# Assignment
Where does the string "orcax" occur in the records? Copy each line that holds it.

(Stored data)
####

(* ===== verification/Address.v ===== *)
(** * Target addresses (orcax/protocol/src/address.rs)

    [Address], [TargetAddr] and its parser and printers, and the serialisation
    of a target that [Frame::stream_open] and [Frame::udp_datagram] inline. *)
From S2P Require Import Prelude RustStd.

(** ** Data *)

Inductive Address : Type :=
| IPv4 (octets : bytes)      (* Ipv4Addr: 4 bytes *)
| Domain (name : bytes)      (* String *)
| IPv6 (octets : bytes).     (* Ipv6Addr: 16 bytes *)

Record TargetAddr : Type := { addr : Address; port : Z }.

Inductive addr_error : Type :=
| AddressTooShort (n : nat)
| TruncatedIPv4
| TruncatedDomainLength
| TruncatedDomain
| InvalidUtf8
| TruncatedIPv6
| UnknownAddressType (t : Z).

#[export] Instance Address_eq_dec : EqDecision Address.
Proof. solve_decision. Defined.
#[export] Instance TargetAddr_eq_dec : EqDecision TargetAddr.
Proof. solve_decision. Defined.

(** ** Operations *)

(** [TargetAddr::parse]. *)
Definition parse (data : bytes) : result addr_error (TargetAddr * nat) :=
  _ ← ensure (4 <=? length data)%nat (AddressTooShort (length data));
  d0 ← idx data 0;
  d1 ← idx data 1;
  let port := be_decode [d0; d1] in
  addr_type ← idx data 2;
  '(addr, consumed) ←
    (if addr_type =? 1 then
       _ ← ensure (7 <=? length data)%nat TruncatedIPv4;
       ip ← slice data 3 7;
       Ok (IPv4 ip, 7%nat)
     else if addr_type =? 2 then
       _ ← ensure (4 <=? length data)%nat TruncatedDomainLength;
       d3 ← idx data 3;
       let domain_len := Z.to_nat d3 in
       _ ← ensure (4 + domain_len <=? length data)%nat TruncatedDomain;
       raw ← slice data 4 (4 + domain_len);
       domain ← ok_or (from_utf8 raw) InvalidUtf8;
       Ok (Domain domain, (4 + domain_len)%nat)
     else if addr_type =? 3 then
       _ ← ensure (19 <=? length data)%nat TruncatedIPv6;
       octets ← slice data 3 19;
       Ok (IPv6 octets, 19%nat)
     else Err (UnknownAddressType addr_type));
  Ok ({| addr := addr; port := port |}, consumed).

(** [TargetAddr::to_socket_string]. *)
Definition to_socket_string (t : TargetAddr) : bytes :=
  match addr t with
  | IPv4 ip => display_ipv4 ip ++ [colon] ++ dec (port t)
  | Domain d => d ++ [colon] ++ dec (port t)
  | IPv6 ip => ascii_bytes "[" ++ display_ipv6 ip ++ ascii_bytes "]:" ++ dec (port t)
  end.

(** [TargetAddr::to_socket_addr]. *)
Definition to_socket_addr (t : TargetAddr) : option (IpAddr * Z) :=
  match addr t with
  | IPv4 ip => Some (V4 ip, port t)
  | IPv6 ip => Some (V6 ip, port t)
  | Domain _ => None
  end.

(** The address block [Frame::stream_open] and [Frame::udp_datagram] push:
    port, type byte, address.  The domain length is cast [as u8]. *)
Definition push_target (t : TargetAddr) : bytes :=
  be_encode 2 (port t) ++
  match addr t with
  | IPv4 ip => 1 :: ip
  | Domain d => 2 :: u8 (zlen d) :: d
  | IPv6 ip => 3 :: ip
  end.

(** ** Well-formed targets: what the Rust types guarantee, and a domain whose
    length fits the length byte. *)
Definition wf_addr (a : Address) : Prop :=
  match a with
  | IPv4 ip => wf_bytes ip /\ length ip = 4%nat
  | Domain d => wf_bytes d /\ utf8_valid d = true /\ zlen d < 256
  | IPv6 ip => wf_bytes ip /\ length ip = 16%nat
  end.
Definition wf_target (t : TargetAddr) : Prop := wf_addr (addr t) /\ 0 <= port t < 65536.

#[export] Instance wf_addr_dec a : Decision (wf_addr a).
Proof. destruct a; unfold wf_addr; apply _. Defined.
#[export] Instance wf_target_dec t : Decision (wf_target t).
Proof. unfold wf_target; apply _. Defined.

(** ** Lemmas *)

Lemma parse_no_panic_aux data : wf_bytes data -> no_panic (parse data).
Proof.
  intros Hwf. unfold parse. solve_no_panic.
Qed.

Lemma push_target_length t :
  wf_target t ->
  length (push_target t) =
    match addr t with IPv4 _ => 7 | Domain d => 4 + length d | IPv6 _ => 19 end%nat.
Proof.
  intros [Ha _]. unfold push_target. rewrite length_app, be_encode_length.
  destruct (addr t); destruct Ha as [_ Ha]; cbn; lia.
Qed.

Lemma push_target_wf t : wf_target t -> wf_bytes (push_target t).
Proof.
  intros [Ha _]. apply wf_bytes_app_2; [apply be_encode_wf|].
  destruct (addr t); destruct Ha as [Hb Ha]; repeat apply wf_bytes_cons;
    unfold is_byte; auto; try lia. apply u8_byte.
Qed.

Lemma be_encode_2 z : be_encode 2 z = [(z / 256) mod 256; z mod 256].
Proof. done. Qed.

Lemma parse_push t rest :
  wf_target t -> parse (push_target t ++ rest) = Ok (t, length (push_target t)).
Proof.
  intros Hwf. rewrite push_target_length by done. destruct Hwf as [Ha Hp].
  destruct t as [a p]. cbn [addr port] in *.
  assert (Hport : be_decode [(p / 256) mod 256; p mod 256] = p).
  { rewrite <- be_encode_2. by apply be_decode_encode_2. }
  unfold push_target. cbn [addr port]. rewrite be_encode_2. unfold parse.
  destruct a as [ip|d|ip].
  - destruct Ha as [_ Hl]. destruct ip as [|a [|b [|c [|e [|? ?]]]]]; try done.
    cbn -[be_decode]. by rewrite Hport.
  - destruct Ha as (_ & Hu & Hl). cbn -[be_decode Nat.leb slice]. rewrite Hport.
    rewrite u8_small by (unfold zlen in *; lia).
    unfold zlen. rewrite Nat2Z.id, ensure_true.
    2: { cbn -[Nat.leb]. rewrite length_app. apply Nat.leb_le. lia. }
    cbn -[be_decode Nat.leb slice]. rewrite slice_ok.
    2: { cbn. rewrite length_app. lia. }
    cbn -[be_decode take]. rewrite Nat.sub_0_r, drop_0, take_app_length.
    unfold from_utf8. rewrite Hu. done.
  - destruct Ha as [_ Hl]. do 16 (destruct ip as [|? ip]; [done|]). destruct ip; [|done].
    cbn -[be_decode]. by rewrite Hport.
Qed.

Lemma port_bytes d0 d1 : is_byte d0 -> is_byte d1 -> be_encode 2 (be_decode [d0; d1]) = [d0; d1].
Proof. intros. apply (be_encode_decode [d0; d1]). auto with orcax. Qed.

Lemma slice_cons4 {E} d0 d1 d2 d3 (rest : bytes) n :
  (n <= length rest)%nat -> slice (E:=E) (d0 :: d1 :: d2 :: d3 :: rest) 4 (4 + n) = Ok (take n rest).
Proof.
  intros. rewrite slice_ok by (cbn; lia). replace (4 + n - 4)%nat with n by lia. done.
Qed.

(** What [parse] accepts, by address type. *)
Lemma parse_cases d0 d1 d2 d3 rest t n :
  parse (d0 :: d1 :: d2 :: d3 :: rest) = Ok (t, n) ->
  port t = be_decode [d0; d1] /\
  ((d2 = 1 /\ n = 7%nat /\ (3 <= length rest)%nat /\ addr t = IPv4 (d3 :: take 3 rest))
   \/ (d2 = 2 /\ n = (4 + Z.to_nat d3)%nat /\ (Z.to_nat d3 <= length rest)%nat /\
       utf8_valid (take (Z.to_nat d3) rest) = true /\ addr t = Domain (take (Z.to_nat d3) rest))
   \/ (d2 = 3 /\ n = 19%nat /\ (15 <= length rest)%nat /\ addr t = IPv6 (d3 :: take 15 rest))).
Proof.
  unfold parse. intros H. inv_ok. cbn [idx lookup list_lookup unwrap] in *. inv_ok.
  destruct a3 as [ad k]. inv_ok. cbn [port addr]. split; [done|].
  cbn [length] in *.
  destruct (Z.eqb_spec a2 1); [left|destruct (Z.eqb_spec a2 2); [right; left|
    destruct (Z.eqb_spec a2 3); [right; right|done]]]; subst; inv_ok;
    repeat match goal with
    | H : slice _ 4 _ = Ok _ |- _ => rewrite slice_cons4 in H by lia
    | H : slice _ 3 _ = Ok _ |- _ => rewrite slice_ok in H by (cbn; lia)
    | H : from_utf8 _ = Some _ |- _ => apply from_utf8_inv in H as [-> ?]
    end; inv_ok; split_and!; auto; lia.
Qed.

Lemma parse_ok_inv data t n :
  wf_bytes data -> parse data = Ok (t, n) ->
  wf_target t /\ (n <= length data)%nat /\ take n data = push_target t.
Proof.
  intros Hwf H.
  destruct data as [|d0 [|d1 [|d2 [|d3 rest]]]]; try (unfold parse in H; inv_ok; cbn in *; lia).
  unfold wf_bytes in Hwf. rewrite !Forall_cons_iff in Hwf. destruct Hwf as (Hb0 & Hb1 & _ & Hb3 & Hr).
  apply parse_cases in H as [Hp Hc].
  pose proof (port_bytes d0 d1 Hb0 Hb1) as Hport. rewrite <- Hp in Hport.
  assert (0 <= port t < 65536) as Hpb.
  { rewrite Hp. apply (be_decode_bound [d0; d1]). auto with orcax. }
  unfold wf_target, push_target. rewrite Hport. unfold is_byte in Hb3.
  destruct Hc as [(-> & -> & Hl & ->)|[(-> & -> & Hl & Hu & ->)|(-> & -> & Hl & ->)]];
    cbn [wf_addr length app take]; split_and!; try done; try lia;
    try (apply wf_bytes_cons; [done|]); auto with orcax;
    rewrite ?length_take_le by lia; try lia.
  - unfold zlen. rewrite length_take. lia.
  - replace (zlen (take (Z.to_nat d3) rest)) with d3 by (unfold zlen; rewrite length_take; lia).
    by rewrite u8_small by lia.
Qed.

(** ** Properties *)

(** [TargetAddr::parse] never panics, and on any byte string it accepts exactly the
    encodings of well-formed targets: it returns [(t, n)] if and only if the input starts
    with the [n]-byte encoding of [t].  Parsing is therefore the inverse of the address
    blocks the frame builders write, whatever payload follows. *)
Theorem parse_exact (data : bytes) (t : TargetAddr) (n : nat) :
  wf_bytes data ->
  no_panic (parse data) /\
  (parse data = Ok (t, n) <->
   wf_target t /\ exists rest, data = push_target t ++ rest /\ n = length (push_target t)).
Proof.
  intros Hwf. split; [by apply parse_no_panic_aux|]. split.
  - intros H. apply parse_ok_inv in H as (Ht & Hn & Htake); [|done]. split; [done|].
    exists (drop n data). rewrite <- Htake, take_drop, length_take. split; [done|lia].
  - intros (Ht & rest & -> & ->). by apply parse_push.
Qed.

Definition ex_target : TargetAddr := {| addr := Domain (ascii_bytes "example.com"); port := 443 |}.

Lemma parse_exact_witness :
  parse (push_target ex_target ++ [71; 69; 84]) = Ok (ex_target, 15%nat).
Proof.
  apply (parse_exact (push_target ex_target ++ [71; 69; 84]) ex_target 15).
  - by apply (bool_decide_unpack _).
  - split; [by apply (bool_decide_unpack _)|]. exists [71; 69; 84]. done.
Defined.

####

# Task answer
(** * Target addresses (orcax/protocol/src/address.rs)
Proof. intros. apply (be_encode_decode [d0; d1]). auto with orcax. Qed.
  { rewrite Hp. apply (be_decode_bound [d0; d1]). auto with orcax. }
    try (apply wf_bytes_cons; [done|]); auto with orcax;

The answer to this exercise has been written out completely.